Task directions: Your response should consist solely of the lines from the one containing "rewrite <- !app_assoc, !alen_app, alen_hdr in Hmv." through the final line of the entries, repeated exactly.

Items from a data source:
=======

(* ===== verification/ListpackUpdate.v ===== *)
(** * Listpacks: updates act on the list of strings

    [lpInsert] in all its uses, the deletion of ranges and of batches, and the
    merge, proved to perform the corresponding list operation for every
    allocator that respects the contract of [realloc]. *)
From S2P Require Import Prelude IntString ByteMem Listpack ListpackRefine.

(** The contract of [realloc]: at least [n] bytes, the common prefix kept. *)
Definition realloc_keeps (ra : bytes -> Z -> option bytes) : Prop := forall m n m', 0 <= n -> ra m n = Some m' ->
  n <= alen m' /\ let k := Z.to_nat (Z.min n (alen m)) in take k m' = take k m.

(** The contract of [malloc]. *)
Definition malloc_gives (ma : Z -> option bytes) : Prop := forall n m, ma n = Some m -> n <= alen m.

(** A concrete allocator that meets it: exact sizes, new bytes hold 170. *)
Definition sys_realloc (m : bytes) (n : Z) : option bytes :=
  Some (take (Z.to_nat n) (m ++ replicate (Z.to_nat n - length m) 170)).

Lemma sys_realloc_keeps : realloc_keeps sys_realloc.
Proof.
  intros m n m' Hn [= <-]. unfold alen. split.
  - rewrite length_take, length_app, length_replicate. lia.
  - rewrite take_take. rewrite (Nat.min_l _ (Z.to_nat n)) by lia. rewrite take_app_le by lia. done.
Qed.

Section updates.
Context (lp_realloc : bytes -> Z -> option bytes) (Hra : realloc_keeps lp_realloc).

Lemma realloc_prefix a b n m' : alen a <= n -> lp_realloc (a ++ b) n = Some m' -> exists b', m' = a ++ b' /\ n <= alen a + alen b'.
Proof.
  intros Ha Hr. pose proof (alen_nonneg a). assert (0 <= n) as Hn by lia. destruct (Hra _ _ _ Hn Hr) as [Hl Hk]. cbv zeta in Hk.
  apply (f_equal (take (length a))) in Hk. rewrite !take_take in Hk.
  rewrite Nat.min_l in Hk; [|rewrite alen_app; pose proof (alen_nonneg b); unfold alen in *; lia].
  rewrite take_app_length in Hk. exists (drop (length a) m'). rewrite <- Hk at 1. rewrite take_drop. split; [done|].
  rewrite <- (take_drop (length a) m'), Hk, alen_app in Hl. done.
Qed.

(** The number of elements written back after an insertion or a deletion. *)
Definition new_num (del_ele : bool) (where_ : lpwhere) (num : Z) : Z :=
  if del_ele || match where_ with LP_REPLACE => false | _ => true end then
    if num =? LP_HDR_NUMELE_UNKNOWN then num
    else if del_ele then (num -32 1)%mach else (num +32 1)%mach
  else num.

(** The reallocations before and after the move. *)
Lemma grow_block a s old new : old = alen a ->
  match (if (old <? new) && (alen (a ++ s) <? new) then lp_realloc (a ++ s) new else Some (a ++ s)) with
  | None => exists m n, lp_realloc m n = None
  | Some m' => exists s', m' = a ++ s' /\ new <= alen a + alen s'
  end.
Proof.
  intros ->. pose proof (alen_nonneg s). rewrite alen_app. case_if.
  - destruct (lp_realloc (a ++ s) new) as [m'|] eqn:Hr; [|by eauto]. apply realloc_prefix in Hr; [done|lia].
  - exists s. split; [done|]. apply andb_false_iff in E as [?|?]; cmp_prop; lia.
Qed.

Lemma shrink_block a s (c : bool) new : new = alen a ->
  match (if c then lp_realloc (a ++ s) new else Some (a ++ s)) with
  | None => exists m n, lp_realloc m n = None
  | Some m' => exists s', m' = a ++ s'
  end.
Proof.
  intros ->. destruct c; [|by eauto]. destruct (lp_realloc (a ++ s) _) as [m'|] eqn:Hr; [|by eauto].
  apply realloc_prefix in Hr as (b' & -> & _); [eauto|lia].
Qed.

(** [*newp]: NULL when the deleted entry was the last one. *)
Lemma newp_spec q y b s (del_ele : bool) h : ld b 0 = Ok h -> (del_ele = true -> y = []) ->
  (if del_ele then x ← ld (q ++ y ++ b ++ s) (alen q); Ok (if x =? LP_EOF then None else Some (alen q))
   else Ok (Some (alen q))) = Ok (if del_ele && (h =? LP_EOF) then None else Some (alen q)).
Proof.
  intros Hh Hy. destruct del_ele; [|done]. rewrite Hy by done. cbn [app].
  by rewrite (ld_frame0 _ _ _ _ Hh), bind_ok.
Qed.

(** The entry and its length written over [y]. *)
Lemma put_entry q y b enc enclen backlen :
  match enc with Some e => alen e = enclen /\ alen y = alen e + alen backlen | None => y = [] end ->
  (match enc with Some e => m ← st (q ++ y ++ b) (alen q) e; st m (alen q + enclen) backlen | None => Ok (q ++ y ++ b) end)
  = Ok (q ++ (match enc with Some e => e ++ backlen | None => [] end) ++ b).
Proof.
  destruct enc as [e|]; [|by intros ->]. intros [<- Hy].
  pose proof (alen_nonneg e). pose proof (alen_nonneg backlen).
  destruct (cut_at y (alen e)) as (y1 & y2 & -> & H1); [lia|]. rewrite alen_app in Hy.
  rewrite (st_at q y1 e (y2 ++ b)), bind_ok; [|by rewrite <- app_assoc|done|done].
  rewrite (st_at (q ++ e) y2 backlen b); [by rewrite <- !app_assoc|by rewrite <- !app_assoc|by rewrite alen_app|lia].
Qed.

(** The header after the update. *)
Lemma put_num t num x del_ele where_ : in_u 16 num ->
  (if del_ele || match where_ with LP_REPLACE => false | _ => true end then
     num_elements ← lpGetNumElements (hdr t num ++ x);
     if num_elements =? LP_HDR_NUMELE_UNKNOWN then Ok (hdr t num ++ x)
     else if del_ele then lpSetNumElements (hdr t num ++ x) (num_elements -32 1)%mach
     else lpSetNumElements (hdr t num ++ x) (num_elements +32 1)%mach
   else Ok (hdr t num ++ x)) = Ok (hdr t (new_num del_ele where_ num) ++ x).
Proof.
  intros Hn. unfold new_num. case_if; [|done]. rewrite get_num, bind_ok by done. rewrite !set_num. by repeat case_if.
Qed.

(** Storing [x] (the entry, or nothing) in place of [r], with the tail [b]
    (which ends with the EOF byte) moved behind it. *)
Lemma store_entry_spec num p r b s del_ele where_ enc enclen backlen h :
  let x := match enc with Some e => e ++ backlen | None => [] end in
  let old := 6 + alen p + alen r + alen b in
  let new := 6 + alen p + alen x + alen b in
  in_u 16 num -> old <= UINT32_MAX -> ld b 0 = Ok h ->
  match enc with Some e => alen e = enclen | None => enclen = 0 /\ backlen = [] end ->
  del_ele = match enc with Some _ => false | None => true end ->
  0 <= enclen <= UINT32_MAX + 5 -> alen backlen <= 5 ->
  exists res, store_entry lp_realloc (hdr old num ++ p ++ r ++ b ++ s) del_ele where_ (6 + alen p) enc enclen backlen old (alen r)
    = Ok res /\
  match res with
  | None => UINT32_MAX < new \/ exists m n, lp_realloc m n = None
  | Some (m', newp) => new <= UINT32_MAX /\
      (exists s', m' = hdr new (new_num del_ele where_ num) ++ p ++ x ++ b ++ s') /\
      newp = if del_ele && (h =? LP_EOF) then None else Some (6 + alen p)
  end.
Proof.
  intros x old new Hnum Hold Hh Henc Hdel Hel Hbl. unfold store_entry. unfold UINT32_MAX in *.
  pose proof (alen_nonneg p). pose proof (alen_nonneg r). pose proof (alen_nonneg b). pose proof (alen_nonneg s).
  assert (alen x = enclen + alen backlen) as Hx.
  { unfold x. destruct enc; [rewrite alen_app; lia|]. destruct Henc as [-> ->]. done. }
  pose proof (alen_nonneg backlen).
  assert (old = 6 + alen p + alen r + alen b) as Eo by done. assert (new = 6 + alen p + alen x + alen b) as En by done.
  replace (u64 (old + enclen + alen backlen - alen r)) with new by (clearbody old new x; rewrite wrap_small; [lia|mach]).
  cbv zeta. destruct (4294967295 <? new) eqn:Hbig; cmp_prop; [eexists; split; [done|by left]|].
  pose proof (grow_block (hdr old num ++ p ++ r ++ b) s old new ltac:(rewrite !alen_app, alen_hdr; lia)) as Hg.
  rewrite <- !app_assoc in Hg. destruct (if _ && _ then _ else _) as [m1|]; [|eexists; split; [done|by right]].
  destruct Hg as (s1 & -> & Hroom). rewrite <- !app_assoc. rewrite !alen_app, alen_hdr in Hroom.
  destruct (memmove_gap (hdr old num ++ p) r b s1 (alen x)) as (y & s2 & Hy & _ & Hmv);
    [pose proof (alen_nonneg backlen); clearbody old new x; lia|].
  rewrite <- !app_assoc, !alen_app, alen_hdr in Hmv. rewrite <- Hx.
  replace (u64 (old - (6 + alen p) - alen r)) with (alen b) by (clearbody old new x; rewrite wrap_small; [lia|mach]).
  rewrite Hmv, bind_ok.
  pose proof (shrink_block (hdr old num ++ p ++ y ++ b) s2 (new <? old) new ltac:(rewrite !alen_app, alen_hdr; lia)) as Hs.
  rewrite <- !app_assoc in Hs. destruct (if new <? old then _ else _) as [m2|]; [|eexists; split; [done|by right]].
  destruct Hs as (s3 & ->). rewrite <- !app_assoc.
  pose proof (newp_spec (hdr old num ++ p) y b s3 del_ele h Hh) as Hnp. rewrite <- !app_assoc, !alen_app, alen_hdr in Hnp.
  rewrite Hnp by (rewrite Hdel; unfold x in Hy; destruct enc; [done|by destruct y]). rewrite bind_ok.
  pose proof (put_entry (hdr old num ++ p) y (b ++ s3) enc enclen backlen) as Hp.
  rewrite <- !app_assoc, !alen_app, alen_hdr in Hp. rewrite Hp by (unfold x in Hy; destruct enc; [rewrite alen_app in Hy; lia|by destruct y]).
  rewrite bind_ok. fold x. rewrite put_num, bind_ok, set_total by done. eexists. split; [done|].
  split; [lia|]. split; [eauto|]. done.
Qed.
(** ** [lpInsert] *)
Definition opt_list {A} (o : option A) : list A := match o with Some x => [x] | None => [] end.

=======

Written answer:
  rewrite <- !app_assoc, !alen_app, alen_hdr in Hmv. rewrite <- Hx.
  replace (u64 (old - (6 + alen p) - alen r)) with (alen b) by (clearbody old new x; rewrite wrap_small; [lia|mach]).
  rewrite Hmv, bind_ok.
  pose proof (shrink_block (hdr old num ++ p ++ y ++ b) s2 (new <? old) new ltac:(rewrite !alen_app, alen_hdr; lia)) as Hs.
  rewrite <- !app_assoc in Hs. destruct (if new <? old then _ else _) as [m2|]; [|eexists; split; [done|by right]].
  destruct Hs as (s3 & ->). rewrite <- !app_assoc.
  pose proof (newp_spec (hdr old num ++ p) y b s3 del_ele h Hh) as Hnp. rewrite <- !app_assoc, !alen_app, alen_hdr in Hnp.
  rewrite Hnp by (rewrite Hdel; unfold x in Hy; destruct enc; [done|by destruct y]). rewrite bind_ok.
  pose proof (put_entry (hdr old num ++ p) y (b ++ s3) enc enclen backlen) as Hp.
  rewrite <- !app_assoc, !alen_app, alen_hdr in Hp. rewrite Hp by (unfold x in Hy; destruct enc; [rewrite alen_app in Hy; lia|by destruct y]).
  rewrite bind_ok. fold x. rewrite put_num, bind_ok, set_total by done. eexists. split; [done|].
  split; [lia|]. split; [eauto|]. done.
Qed.
(** ** [lpInsert] *)
Definition opt_list {A} (o : option A) : list A := match o with Some x => [x] | None => [] end.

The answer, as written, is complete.